Tragödie am Himmelhorn
Vor mehr als 60 Jahren starben drei Brüder beim schlimmsten Bergunglück in der Geschichte Oberstdorfs – Wie der Tod der gläubigen jungen Männer das Leben ihrer Familie bis heute prägt
Der Sonntag, an dem für Familie Krebs eine Welt zusammenbrach und eine neue begann, lockte wie ein Versprechen. Am Himmel prangten die letzten Sterne, die Bergluft war frisch und klar, und in der Morgendämmerung schimmerten die Gipfel rund um Oberstdorf wie freundliche Riesen.
Endlich war er gekommen, der perfekte Spätsommertag, auf den die drei Brüder Martin, 21, Walter, 19, und Richard Krebs, 18, gewartet hatten.
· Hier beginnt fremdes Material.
(** * Logits processors of transformers.js: a shallow embedding

    The development follows the generation module of the repository
    (classes [LogitsProcessorList], [ForceTokensLogitsProcessor],
    [ForcedBOSTokenLogitsProcessor], [ForcedEOSTokenLogitsProcessor],
    [WhisperTimeStampLogitsProcessor], [NoRepeatNGramLogitsProcessor] and
    [RepetitionPenaltyLogitsProcessor]).

    Modelling conventions.
    - A JavaScript number is an IEEE-754 binary64 value, [spec_float] with
      precision 53 and maximal exponent 1024; [*], [/], [+] and [<] are the
      operations of [SpecFloat].
    - [logits.data] is a [Float32Array]: a computed value that is stored in
      it is rounded to binary32 ([fround]).  The other values the processors
      store are the constants [-Infinity] and [0], which this rounding
      leaves as they are.
    - Token ids, lengths and indices are integers ([Z]).
    - [logits.data] is a typed array: a list of numbers of fixed length.
      Reading outside the array yields [undefined] ([None]); writing outside
      the array does nothing.
    - A method that mutates the array in place is a function from the array
      before the call to the array after it; a method that can throw returns
      a [completion] which carries the array as it is when the method stops.
    - Rows of a batch are references into a heap of typed arrays, so that the
      same array may occur in several rows. *)

From Stdlib Require Import ZArith Bool Ascii Floats.SpecFloat.
From stdpp Require Import base tactics option list functions.
From stdpp Require Import strings pretty gmap.

Open Scope Z_scope.

(** ** JavaScript values *)

Module JS.

(** A property that may be absent ([undefined]), [null], or hold a value. *)
Inductive optional (A : Type) : Type :=
| undefined : optional A
| null : optional A
| value : A -> optional A.
Arguments undefined {A}.
Arguments null {A}.
Arguments value {A} _.

(** [x ?? d] *)
Definition nullish {A} (x : optional A) (d : A) : A :=
  match x with
  | value a => a
  | _ => d
  end.

(** How a normal or an abrupt completion leaves the mutated state. *)
Inductive completion (S : Type) : Type :=
| Return : S -> completion S
| Throw : S -> completion S.
Arguments Return {S} _.
Arguments Throw {S} _.

Definition state_of {S} (c : completion S) : S :=
  match c with
  | Return s => s
  | Throw s => s
  end.

Definition returns {S} (c : completion S) : bool :=
  match c with
  | Return _ => true
  | Throw _ => false
  end.

(** *** Numbers *)

Definition number : Type := spec_float.

Definition neg_Infinity : number := S754_infinity true.
Definition NaN : number := S754_nan.
(** The literal [0]. *)
Definition zero : number := S754_zero false.
(** The literal [1.0]. *)
Definition one : number := S754_finite false (2 ^ 52)%positive (-52).

Definition mul (x y : number) : number := SFmul 53 1024 x y.
Definition div (x y : number) : number := SFdiv 53 1024 x y.
Definition add (x y : number) : number := SFadd 53 1024 x y.
(** [x < y] and [x > y]; both are false when an operand is [NaN]. *)
Definition lt (x y : number) : bool := SFltb x y.
Definition gt (x y : number) : bool := SFltb y x.

(** What a [Float32Array] makes of a number that is stored in it
    ([Math.fround]): the nearest number that binary32 represents, ties to
    even, an infinity beyond the largest one; given as a binary64 number
    again, as a read returns it. *)
Definition fround (x : number) : number :=
  match x with
  | S754_finite s m e =>
      match binary_round 24 128 s m e with
      | S754_finite s' m' e' => binary_round 53 1024 s' m' e'
      | y => y
      end
  | _ => x
  end.

(** A number read from a cell of [logits.data]: a canonical binary64 value
    that binary32 represents. *)
Definition wf_number (x : number) : Prop :=
  valid_binary 53 1024 x = true /\ fround x = x.

(** The number that an integer denotes, for the examples. *)
Definition of_Z (z : Z) : number := binary_normalize 53 1024 z 0 false.

(** [Math.max(...xs)]: [-Infinity] for no argument, [NaN] as soon as one
    argument is [NaN], and [+0] is larger than [-0]. *)
Definition max2 (x y : number) : number :=
  match x, y with
  | S754_nan, _ | _, S754_nan => S754_nan
  | S754_zero sx, S754_zero sy => S754_zero (sx && sy)
  | _, _ => if SFltb x y then y else x
  end.

Definition Math_max (xs : list number) : number :=
  fold_left max2 xs neg_Infinity.

(** *** Integer-valued numbers that may be [NaN] *)

(** [a + b] where [b] may be [undefined] or [null]:
    [undefined] converts to [NaN], [null] to [0]. *)
Definition add_optional (a : Z) (b : optional Z) : option Z :=
  match b with
  | undefined => None
  | null => Some a
  | value z => Some (a + z)
  end.

(** [x + 1] on a possibly-[NaN] integer. *)
Definition succ_nan (x : option Z) : option Z := Z.succ <$> x.

(** [ToIntegerOrInfinity]: [NaN] becomes [0]. *)
Definition ToIntegerOrInfinity (x : option Z) : Z := default 0 x.

(** [ToNumber] of an array element: [undefined] converts to [NaN]. *)
Definition ToNumber (x : option number) : number := default NaN x.

(** *** Arrays of integers *)

(** [xs.length] *)
Definition length_of {A} (xs : list A) : Z := Z.of_nat (length xs).
(** * Note Collab backend: room manager and socket event handlers

    A shallow embedding of [utils/roomManager.js] and
    [utils/socketHandlers.js], and the properties of the room/session
    protocol proved over it.

    Conventions of the embedding.
    - A JavaScript string is the list of its UTF-16 code units ([list N]);
      [.length], [.substring], [.trim] and the non-unicode regular
      expressions of the source all work on code units.
    - A JavaScript [Map] is an association list in insertion order
      (module [JsMap]): [Array.from(room.values())] and [rooms.forEach]
      observe that order.  [roomMetadata] is only ever read by key, so it is
      a [gmap].
    - The handlers run to completion one at a time; each is a function from
      the server state to the server state.  The state carries the two
      registries of the source, the socket.io adapter (which rooms each
      socket has joined) and the log of emitted events. *)

From Stdlib Require Import ZArith NArith String Ascii Lia Bool.
From stdpp Require Import base option list gmap.

Set Warnings "-register-all".

(** ** JavaScript values *)

Abbreviation jsstring := (list N).

(** The code units of an ASCII literal of the source. *)
Definition jsstr (s : string) : jsstring :=
  List.map N_of_ascii (list_ascii_of_string s).

(** The values a client can put in an event payload, and the objects the
    server builds.  Numbers are kept to the integers: the handlers never
    compute with a number received from a client, they only test it for
    truthiness or forward it. *)
Inductive JsValue : Type :=
| JsUndefined
| JsNull
| JsBool (b : bool)
| JsNumber (n : Z)
| JsString (s : jsstring)
| JsArray (items : list JsValue)
| JsObject (fields : list (string * JsValue)).

(** [typeof v] *)
Definition typeof (v : JsValue) : string :=
  match v with
  | JsUndefined => "undefined"
  | JsNull => "object"
  | JsBool _ => "boolean"
  | JsNumber _ => "number"
  | JsString _ => "string"
  | JsArray _ => "object"
  | JsObject _ => "object"
  end.

(** [ToBoolean v], the test behind [!v] and [v || w]. *)
Definition truthy (v : JsValue) : bool :=
  match v with
  | JsUndefined | JsNull => false
  | JsBool b => b
  | JsNumber n => negb (n =? 0)%Z
  | JsString s => negb (bool_decide (s = []))
  | JsArray _ | JsObject _ => true
  end.

(** [o.name] on an object literal built by the server. *)
Fixpoint field (name : string) (fields : list (string * JsValue)) : option JsValue :=
  match fields with
  | [] => None
  | (k, v) :: rest => if String.eqb k name then Some v else field name rest
  end.

(** [p.name] on a payload; [None] when the payload has no such field. *)
Definition payloadField (name : string) (p : JsValue) : option JsValue :=
  match p with
  | JsObject fields => field name fields
  | _ => None
  end.

(** ** roomManager.js *)

(** [USER_COLORS] *)
Definition USER_COLORS : list jsstring :=
  List.map jsstr
    [ "#FF6B6B"; "#4ECDC4"; "#45B7D1"; "#FFA07A"; "#98D8C8"; "#F7DC6F";
      "#BB8FCE"; "#85C1E2"; "#F8B739"; "#52B788"; "#E76F51"; "#2A9D8F" ]%string.

(** [getUserColor(index)]: [USER_COLORS[index % USER_COLORS.length]]; an
    index outside the array would read [undefined]. *)
Definition getUserColor (index : nat) : JsValue :=
  match USER_COLORS !! (index mod length USER_COLORS) with
  | Some c => JsString c
  | None => JsUndefined
  end.

(** The character class [[a-zA-Z0-9-_]] on one code unit. *)
Definition isRoomIdChar (c : N) : bool :=
  ((97 <=? c) && (c <=? 122) || (65 <=? c) && (c <=? 90) ||
   (48 <=? c) && (c <=? 57) || (c =? 45) || (c =? 95))%N.

(** [/^[a-zA-Z0-9-_]+$/.test(s)]: without the [m] flag [^] and [$] only
    match at the two ends of the input, so the whole string is one or more
    characters of the class. *)
Definition roomIdPattern (s : jsstring) : bool :=
  match s with
  | [] => false
  | _ => forallb isRoomIdChar s
  end.

(** [isValidRoomId(roomId)].  [typeof] accepts every value and [&&] stops at
    the first false operand, so [.length] is only read from a string. *)
Definition isValidRoomId (roomId : JsValue) : bool :=
  String.eqb (typeof roomId) "string" &&
  match roomId with
  | JsString s => (0 <? length s) && (length s <? 100) && roomIdPattern s
  | _ => false
  end.

(** The code units [String.prototype.trim] removes: WhiteSpace (TAB, VT, FF,
    ZWNBSP and the Unicode space separators) and LineTerminator. *)
Definition isWhiteSpace (c : N) : bool :=
  ((c =? 9) || (c =? 10) || (c =? 11) || (c =? 12) || (c =? 13) || (c =? 32) ||
   (c =? 160) || (c =? 5760) || (8192 <=? c) && (c <=? 8202) ||
   (c =? 8232) || (c =? 8233) || (c =? 8239) || (c =? 8287) ||
   (c =? 12288) || (c =? 65279))%N.

Fixpoint trimStart (s : jsstring) : jsstring :=
  match s with
  | [] => []
  | c :: rest => if isWhiteSpace c then trimStart rest else s
  end.

Definition trimEnd (s : jsstring) : jsstring := rev (trimStart (rev s)).

(** [s.trim()] *)
Definition trim (s : jsstring) : jsstring := trimEnd (trimStart s).

(** [s.replace(/[<>]/g, '')] *)
Definition stripAngles (s : jsstring) : jsstring :=
  List.filter (fun c => negb ((c =? 60) || (c =? 62))%N) s.

(** Decimal digits of a natural number, most significant first. *)
Fixpoint digitsAux (fuel : nat) (n : N) (acc : jsstring) : jsstring :=
  match fuel with
  | O => acc
  | S fuel' =>
      let acc' := (48 + n mod 10)%N :: acc in
      if (n <? 10)%N then acc' else digitsAux fuel' (n / 10)%N acc'
  end.

Definition digits (n : N) : jsstring := digitsAux (S (N.to_nat (N.log2 n))) n [].

(** Number-to-string conversion of an integer time value, as the template
    literal [`${Date.now()}`] performs it. *)
Definition numberToString (t : Z) : jsstring :=
  if (t <? 0)%Z then 45%N :: digits (Z.to_N (- t)) else digits (Z.to_N t).

(** [`Guest-${Date.now()}`], where [now] is what [Date.now()] returned. *)
Definition guestName (now : Z) : jsstring := jsstr "Guest-" ++ numberToString now.

(** [sanitizeUsername(username)], with the reading [now] of the clock that a
    fallback to a guest name would use. *)
Definition sanitizeUsername (now : Z) (username : JsValue) : jsstring :=
  if negb (truthy username) || negb (String.eqb (typeof username) "string")
  then guestName now
  else
    match username with
    | JsString s =>
        let sanitized := take 50 (trim (stripAngles s)) in
        if bool_decide (sanitized = []) then guestName now else sanitized
    | _ => guestName now
    end.

(** ** JavaScript [Map] and [Set] keyed by strings, in insertion order *)

Definition JsMap (V : Type) : Type := list (list N * V).

Module JsMap.
Section Ops.
Context {V : Type}.

(** [m.get(k)]; [None] is [undefined]. *)
Fixpoint get (k : jsstring) (m : JsMap V) : option V :=
  match m with
  | [] => None
  | (k', v) :: rest => if decide (k' = k) then Some v else get k rest
  end.
Lemma long_anchor_at :
  OccursAt (lit "136 Charge") long_text 711 /\
  forall j, OccursAt (lit "136 Charge") long_text j -> 711 <= j.
Proof. apply find_least. vm_compute. reflexivity. Qed.

(** The window of the long document leaves out its first 111 characters,
    the line JANE DOE among them, and its last 523. *)
Example long_window :
  length long_text = 2734 /\
  length (window long_text 711) = 2100 /\
  window long_text 711 = skipn 111 (firstn 2211 long_text) /\
  find_charged_driver_hint (firstn 20 long_text) = None /\
  findall CAPS_RE (firstn 20 long_text) = [lit "JANE DOE"].
Proof. repeat split; vm_compute; reflexivity. Qed.

Lemma hint_window_only_witness :
  OccursAt (lit "136 Charge") long_text 711 /\
  find_charged_driver_hint long_text =
  find_charged_driver_hint (window long_text 711).
Proof.
  split; [exact (proj1 long_anchor_at)|].
  exact (@hint_window_only long_text 711
           (proj1 long_anchor_at) (proj2 long_anchor_at)).
Defined.

Lemma hint_alphabet_witness :
  find_charged_driver_hint charged_text = Some (lit "JOHN SMITH") /\
  (forallb cls_caps (lit "JOHN SMITH") = true /\
   upper (lit "JOHN SMITH") = wide (lit "JOHN SMITH") /\
   length (lit "JOHN SMITH") <= 61).
Proof.
  split; [exact charged_hint|].
  exact (@hint_alphabet charged_text _ charged_hint).
Defined.

Lemma flag_commercial_embedded_witness :
  flag_commercial (lit "USDOT") = true /\
  flag_commercial (lit "no. " ++ lit "USDOT" ++ lit " 12345") = true.
Proof.
  split; [exact usdot_flagged|].
  exact (@flag_commercial_embedded (lit "no. ") (lit "USDOT") (lit " 12345") usdot_flagged).
Defined.



Lemma occupant_provenance_witness :
  In {| name := lit "JOHN SMITH" |} (parse_occupants scenario_text) /\
  exists l,
    In l (occupant_lines scenario_text (find scenario_text anchor_text)) /\
    l <> [] /\
    ~ Substr (lit "Names & Addresses") l /\
    ~ Substr (lit "If Deceased") l /\
    forallb cls_numeric l = false /\
    TwoWords l /\
    lit "JOHN SMITH" = name_only (clean_line l).
Proof.
  split; [exact scenario_john|].
  exact (@occupant_provenance scenario_text _ scenario_john).
Defined.

Lemma blank_text_placeholder_witness :
  forallb is_space blank_text = true /\
  parse_document blank_text =
  [ {| CaseNumber := []; PoliceDept := []; DateOfCrash := [];
       Name := lit "(no occupants parsed)"; NotAtFault := [];
       CommercialVehicleFlag := lit "No"; FatalFlag := lit "No" |} ].
Proof.
  split; [exact blank_text_blank|].
  exact (@blank_text_placeholder blank_text blank_text_blank).
Defined.

(** The extraction of a file of two pages whose text pdfplumber reads. *)
Example read_sample :
  read_pdf_text sample_plumber sample_fitz [lit "page one"; lit "page two"] =
  lit "page one" ++ [LF] ++ lit "page two".
Proof. vm_compute. reflexivity. Qed.

End MoreWitnesses.

(** ** Text with characters above 127 *)

Section Latin1.

(** A no-break space is whitespace: between the label and the count, in
    a name, and after a field number. *)
Example nbsp_fatal : py_bool (flag_fatal nbsp_fatal_text) = true.
Proof. vm_compute. reflexivity. Qed.

Example nbsp_occupant :
  map name (parse_occupants nbsp_occupant_text) = [ lit "JOHN" ++ [NBSP] ++ lit "SMITH" ].
Proof. vm_compute. reflexivity. Qed.

Example nbsp_case :
  map CaseNumber (parse_document nbsp_case_text) = [ lit "X1" ].
Proof. vm_compute. reflexivity. Qed.

(** An accented letter is a word character: no number starts right after
    it, and no field number 8. *)
Example accent_fatal : py_bool (flag_fatal accent_fatal_text) = false.
Proof. vm_compute. reflexivity. Qed.

Example accent_occupant :
  map name (parse_occupants accent_occupant_text) =
  [ lit "JOHN SMITH " ++ [E_ACUTE] ++ lit "12" ].
Proof. vm_compute. reflexivity. Qed.

(** The upper case of sharp s is SS: the hint ANNA GROSS names the
    occupant written with sharp s (and its own line, read as an occupant). *)
Example sharp_s_upper : upper (lit "gro" ++ [SHARP_S]) = wide (lit "GROSS").
Proof. vm_compute. reflexivity. Qed.

Example sharp_s_rows :
  find_charged_driver_hint sharp_s_text = Some (lit "ANNA GROSS") /\
  map (fun r => (Name r, NotAtFault r)) (parse_document sharp_s_text) =
  [ (lit "ANNA GRO" ++ [SHARP_S], lit "No"); (lit "ANNA GROSS", lit "No") ].
Proof. split; vm_compute; reflexivity. Qed.

(** A page of one no-break space is blank: the text of PyMuPDF is taken,
    after the chunk already collected. *)
Example nbsp_page_falls_back :
  read_pdf_text (fun _ : unit => {| pages_read := [Some [NBSP]]; raised := false |})
                (fun _ => Some [lit "page one"]) tt =
  [NBSP] ++ [LF] ++ lit "page one".
Proof. vm_compute. reflexivity. Qed.

End Latin1.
Kurz vor dem Aufstieg rückten sie ein letztes Mal in ihrer Kammer im elterlichen Anwesen zusammen. Sie lasen in der Bibel, knieten nieder zum Gebet. Wie jeden Morgen stärkten sich die drei jungen Männer mit der Losung aus dem christlichen Buch „Lichtstrahlen“für die anstehenden Aufgaben. Jene, die sie sich am 2. September 1956 vorgenommen hatten, war besonders mächtig.
Die drei nahmen eine der schwierigsten Routen im Allgäu in Angriff. Sie wollten über den gefürchteten Rädlergrat hinauf zum 2111 Meter hohen Steilgrasgipfel des Himmelhorns. Niemand aus ihrer Familie ahnte, dass sie diese Variante wählten. Vermutlich hätten ihre Eltern den Aufstieg verboten. Um sechs Uhr brachen sie mit ihren Rädern in Richtung Oytal auf.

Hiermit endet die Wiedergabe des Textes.